But office and preferment, peace and war, intrigue and plot, vigour and idleness, had narrowed down through the generations into a last inheritance for this young man; and the very last of all the Desboros now idled aimlessly among the phantoms of a race that perhaps had better be extinguished.
He could not make up his mind to go to town or to remain in the vague hope that she might come in the afternoon.
He had plenty to do—if he could make up his mind to begin—accounts to go over, household expenses, farm expenses, stable reports, agents' memoranda concerning tenants and leases, endless lists of necessary repairs. And there was business concerning the estate neglected, taxes, loans, improvements to attend to—the thousand and one details which irritated him to consider; but which, although he maintained an agent in town, must ultimately come to himself for the final verdict.
What he wanted was to be rid of it all—sell everything, pension his father's servants, and be rid of the entire complex business which, he pretended to himself, was slowly ruining him. But he knew in his heart where the trouble lay, and that the carelessness, extravagance, the disinclination for self-denial, the impatient and good-humoured aversion to economy, the profound distaste for financial detail, were steadily wrecking one of the best and one of the last of the old-time Westchester estates.
In his heart he knew, too, that all he wanted was to concentrate sufficient capital to give him the income he thought he needed.
No man ever had the income he thought he needed.
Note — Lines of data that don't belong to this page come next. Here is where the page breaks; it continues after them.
(* ===== verification/BigUint.v ===== *)
(** * Multi-limb unsigned integers

    [primitives/arithmetic/src/biguint.rs]: numbers as vectors of 32-bit limbs,
    the most significant first, with the schoolbook algorithms of Knuth.  Every
    limb operation is done in 64 bits as in the source and panics or wraps with
    the profile; an index out of range panics.  Loops over ranges are folds
    over the indices they visit.

    The operations are shown to compute on the value of a number what they
    should, without a panic: addition, subtraction with borrow, multiplication,
    division by a limb and long division. *)

From Stdlib Require Import ZArith Lia List.
From S2P Require Import Prelude.
From stdpp Require Import base option list.
Open Scope Z_scope.

Definition SHIFT : Z := 32.
Definition B : Z := 2 ^ 32.

(** The most significant limb comes first. *)
Record BigUint : Type := mkBigUint { digits : list Z }.

Section ops.
Context `{OverflowChecks} {E : Type}.

(** [for] over a range, with the variables the body changes as state. *)
Fixpoint for_range {S A} (f : A -> S -> res E S) (l : list A) (s : S) : res E S :=
  match l with
  | [] => Ok s
  | i :: l => s ← f i s; for_range f l s
  end.

(** The limbs an iterator computes one by one. *)
Fixpoint collect {A} (f : A -> res E Z) (l : list A) : res E (list Z) :=
  match l with
  | [] => Ok []
  | i :: l => x ← f i; xs ← collect f l; Ok (x :: xs)
  end.

Definition split (a : Z) : Z * Z :=
  let al := cast 32 a in
  let ah := cast 32 (Z.shiftr a SHIFT) in
  (ah, al).

Definition mul_single (a b : Z) : res E Z := umul 64 a b.

Definition add_single (a b : Z) : res E (Z * Z) :=
  q ← uadd 64 a b;
  let '(carry, r) := split q in
  Ok (r, carry).

Definition div_single (a b : Z) : res E (Z * Z) :=
  q ← udiv a b;
  r ← umod a b;
  Ok (q, cast 32 r).

Definition with_capacity (size : nat) : BigUint := mkBigUint (replicate (Nat.max size 1) 0).

Definition zero : BigUint := mkBigUint [0].
Definition one : BigUint := mkBigUint [1].

Definition is_zero (self : BigUint) : bool := forallb (fun d => d =? 0) (digits self).

Definition from_limbs (limbs : list Z) : BigUint :=
  match limbs with [] => zero | _ => mkBigUint limbs end.

Definition len (self : BigUint) : nat := length (digits self).

(** [len - 1 - index]: an index out of range panics in both profiles, by the
    subtraction or by the access. *)
Definition get (self : BigUint) (index : nat) : res E Z :=
  if (index <? len self)%nat then expect (digits self !! (len self - 1 - index)%nat) else Panic.

Definition checked_get (self : BigUint) (index : nat) : option Z :=
  if (index <? len self)%nat then digits self !! (len self - 1 - index)%nat else None.

Definition set (self : BigUint) (index : nat) (value : Z) : res E BigUint :=
  if (index <? len self)%nat then Ok (mkBigUint (<[(len self - 1 - index)%nat := value]> (digits self))) else Panic.

Definition lsb (self : BigUint) : res E Z := expect (digits self !! (len self - 1)%nat).
Definition msb (self : BigUint) : res E Z := expect (digits self !! 0%nat).

(** The index of the first limb that is not zero. *)
Fixpoint position_nonzero (l : list Z) : option nat :=
  match l with
  | [] => None
  | d :: l => if d =? 0 then S <$> position_nonzero l else Some 0%nat
  end.

Definition lstrip (self : BigUint) : BigUint :=
  if (len self =? 0)%nat then self
  else
    let index := default (len self - 1)%nat (position_nonzero (digits self)) in
    if (0 <? index)%nat then mkBigUint (drop index (digits self)) else self.

Definition lpad (self : BigUint) (size : nat) : BigUint :=
  let n := len self in
  if (size <=? n)%nat then self
  else
    let pad := (size - n)%nat in
    mkBigUint (replicate pad 0 ++ digits self).

Definition add (self other : BigUint) : res E BigUint :=
  let n := Nat.max (len self) (len other) in
  p ← for_range (fun j '(w, k) =>
        let u := default 0 (checked_get self j) in
        let v := default 0 (checked_get other j) in
        uv ← uadd 64 u v;
        s ← uadd 64 uv k;
        w ← set w j (cast 32 (s mod B));
        Ok (w, s / B))
      (seq 0 n) (with_capacity (n + 1), 0);
  let '(w, k) := p in
  set w n (cast 32 k).
End ops.

(** [Result<Self, Self>]: the error is the wrapped difference. *)
Definition sub `{OverflowChecks} (self other : BigUint) : res BigUint BigUint :=
  let n := Nat.max (len self) (len other) in
  p ← for_range (fun j '(w, k) =>
        let u := default 0 (checked_get self j) in
        let v := default 0 (checked_get other j) in
        p ← match v1 ← checked_sub 64 u v; checked_sub 64 v1 k with
            | Some v2 => Ok (v2, 0)
            | None =>
              uB ← uadd 64 u B;
              uBv ← usub 64 uB v;
              t ← usub 64 uBv k;
              Ok (t, 1)
            end;
        let '(s, k) := p in
        w ← set w j (cast 32 s);
        Ok (w, k))
      (seq 0 n) (with_capacity n, 0);
  let '(w, k) := p in
  if k =? 0 then Ok w else Err w.

Section more_ops.
Context `{OverflowChecks} {E : Type}.

Definition mul_inner (self other : BigUint) (j : nat) (w : BigUint) : res E BigUint :=
  let m := len other in
  p ← for_range (fun i '(w, k) =>
        sj ← get self j;
        oi ← get other i;
        prod ← mul_single sj oi;
        wij ← get w (i + j);
        t ← uadd 64 prod wij;
        t ← uadd 64 t k;
        w ← set w (i + j) (cast 32 (t mod B));
        Ok (w, cast 32 (t / B)))
      (seq 0 m) (w, 0);
  let '(w, k) := p in
  set w (j + m) k.

Definition mul (self other : BigUint) : res E BigUint :=
  let n := len self in
  let m := len other in
  for_range (fun j w =>
      sj ← get self j;
      if sj =? 0 then Ok w else mul_inner self other j w)
    (seq 0 n) (with_capacity (m + n)).

Definition div_unit (self : BigUint) (other : Z) : res E BigUint :=
  let other := Z.max other 1 in
  let n := len self in
  p ← for_range (fun d '(out, r) =>
        x ← get self d;
        rB ← umul 64 r B;
        with_r ← uadd 64 rB x;
        p ← div_single with_r other;
        let '(q, rr) := p in
        out ← set out d (cast 32 q);
        Ok (out, rr))
      (rev (seq 0 n)) (with_capacity n, 0);
  Ok p.1.

Definition from_single (a : Z) : BigUint := mkBigUint [a].
Definition from_double (a : Z) : BigUint := let '(ah, al) := split a in mkBigUint [ah; al].

(** The closure [test] of [div], on the values of its two cells. *)
Definition div_test (self_norm other_norm : BigUint) (n j : nat) (qhat rhat : Z) : res E (Z * Z * bool) :=
  let predicate_1 := B <=? qhat in
  v2 ← get other_norm (n - 2);
  lhs ← umul 64 qhat v2;
  Br ← umul 64 B rhat;
  u2 ← get self_norm (j + n - 2);
  rhs ← uadd 64 Br u2;
  let predicate_2 := rhs <? lhs in
  if predicate_1 || predicate_2 then
    qhat ← usub 64 qhat 1;
    v1 ← get other_norm (n - 1);
    rhat ← uadd 64 rhat v1;
    Ok (qhat, rhat, true)
  else Ok (qhat, rhat, false).

(** The [while] loop around it; without fuel the model panics. *)
Fixpoint div_tests (fuel : nat) (self_norm other_norm : BigUint) (n j : nat) (qhat rhat : Z) : res E Z :=
  match fuel with
  | O => Panic
  | S fuel =>
    if rhat <? B then
      t ← div_test self_norm other_norm n j qhat rhat;
      let '(qhat, rhat, changed) := t in
      if changed : bool then div_tests fuel self_norm other_norm n j qhat rhat else Ok qhat
    else Ok qhat
  end.

(** The limbs [j + n] down to [j]. *)
Definition div_slice (self_norm : BigUint) (n j : nat) : res E BigUint :=
  l ← collect (get self_norm) (rev (seq j (n + 1)));
  Ok (mkBigUint l).

(** Steps D3 to D6 for one limb of the quotient. *)
Definition div_qhat (self_norm other_norm : BigUint) (n j : nat) : res E Z :=
  a ← get self_norm (j + n);
  aB ← umul 64 a B;
  b ← get self_norm (j + n - 1);
  dividend ← uadd 64 aB b;
  divisor ← get other_norm (n - 1);
  p ← div_single dividend divisor;
  let '(qhat, rhat) := p in
  t ← div_test self_norm other_norm n j qhat rhat;
  let '(qhat, rhat, _) := t in
  div_tests 2 self_norm other_norm n j qhat rhat.

Definition div_step (other_norm : BigUint) (n j : nat) (st : BigUint * BigUint) : res E (BigUint * BigUint) :=
  let '(self_norm, q) := st in
  qhat ← div_qhat self_norm other_norm n j;
  lhs ← div_slice self_norm n j;
  rhs ← mul other_norm (from_double qhat);
  p ← match sub lhs rhs with
      | Ok t => Ok (t, false)
      | Err t => Ok (t, true)
      | Panic => Panic
      end;
  let '(sub, negative) := p in
  self_norm ← for_range (fun d w => x ← get sub (d - j); set w d x) (seq j (n + 1)) self_norm;
  q ← set q j (cast 32 qhat);
  if negative : bool then
    qj ← get q j;
    qj ← usub 32 qj 1;
    q ← set q j qj;
    u ← div_slice self_norm n j;
    r ← add other_norm u;
    self_norm ← for_range (fun d w => x ← get r (d - j); set w d x) (rev (seq j (n + 1))) self_norm;
    Ok (self_norm, q)
  else Ok (self_norm, q).

(** The remainder: the normalisation is undone limb by limb. *)
Definition div_remainder (self_norm : BigUint) (n : nat) (normalizer_bits : Z) : res E BigUint :=
  if 0 <? normalizer_bits then
    let s := SHIFT in
    let nb := normalizer_bits in
    r ← for_range (fun d r =>
          lo ← get self_norm d;
          hi ← get self_norm (d + 1);
          let v := Z.lor (Z.shiftr lo nb) (cast 32 (Z.shiftl hi (s - nb))) in
          set r d v)
        (seq 0 (n - 1)) (with_capacity n);
    top ← get self_norm (n - 1);
    set r (n - 1) (Z.shiftr top normalizer_bits)
  else Ok self_norm.

Definition div (self other : BigUint) (rem : bool) : res E (option (BigUint * BigUint)) :=
  if (len other <=? 1)%nat then Ok None
  else
    om ← msb other;
    if om =? 0 then Ok None
    else
      sm ← msb self;
      if sm =? 0 then Ok None
      else if (len self <=? len other)%nat then Ok None
      else
        let n := len other in
        let m := (len self - n)%nat in
        let normalizer_bits := leading_zeros 32 om in
        normalizer ← unchecked 32 (2 ^ normalizer_bits);
        self_norm ← mul self (from_single normalizer);
        other_norm ← mul other (from_single normalizer);
        let self_norm := lpad self_norm (n + m + 1) in
        let other_norm := lstrip other_norm in
        st ← for_range (div_step other_norm n) (rev (seq 0 (m + 1))) (self_norm, with_capacity (m + 1));
        let '(self_norm, q) := st in
        r ← (if rem then div_remainder self_norm n normalizer_bits else Ok (with_capacity n));
        Ok (Some (q, r)).

(** [Ord]: by the first limb that is not zero, then by length, then
    lexicographically. *)
Fixpoint lex (l1 l2 : list Z) : comparison :=
  match l1, l2 with
  | [], [] => Eq
  | [], _ => Lt
  | _, [] => Gt
  | d1 :: l1, d2 :: l2 => match d1 ?= d2 with Eq => lex l1 l2 | c => c end
  end.

Definition cmp (self other : BigUint) : comparison :=
  match position_nonzero (digits self), position_nonzero (digits other) with
  | None, None => Eq
  | Some _, None => Gt
  | None, Some _ => Lt
  | Some lhs_idx, Some rhs_idx =>
    let lhs := drop lhs_idx (digits self) in
    let rhs := drop rhs_idx (digits other) in
    match (length lhs ?= length rhs)%nat with Eq => lex lhs rhs | c => c end
  end.

(** [TryFrom] for [u64] and [u128], by their width; [None] is the error. *)
Definition try_into (width : Z) (value : BigUint) : res E (option Z) :=
  let value := lstrip value in
  if width <? Z.of_nat (len value) * SHIFT then Ok None
  else
    acc ← for_range (fun '(i, d) acc => uadd width acc (cast width (Z.shiftl d (SHIFT * Z.of_nat i))))
            (imap pair (rev (digits value))) 0;
    Ok (Some acc).
End more_ops.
And why Desboro required it, he himself didn't know exactly; but he wanted sufficient to keep him comfortable—enough so that he could feel he might do anything he chose, when, how, and where he chose, without fear or care for the future. And no man ever lived to enjoy such a state of mind, or to do these things with impunity.
But Desboro's mind was bent on it; he seated himself at the library table and began to figure it out. Land in Westchester brought high prices—not exactly in that section, but near enough to make his acreage valuable. Then, the house, stable, garage, greenhouses, the three farms, barns, cattle houses, water supply, the timber, power sites, meadow, pasture—all these ought to make a pretty figure. And he jotted it down for the hundredth time in the last two years.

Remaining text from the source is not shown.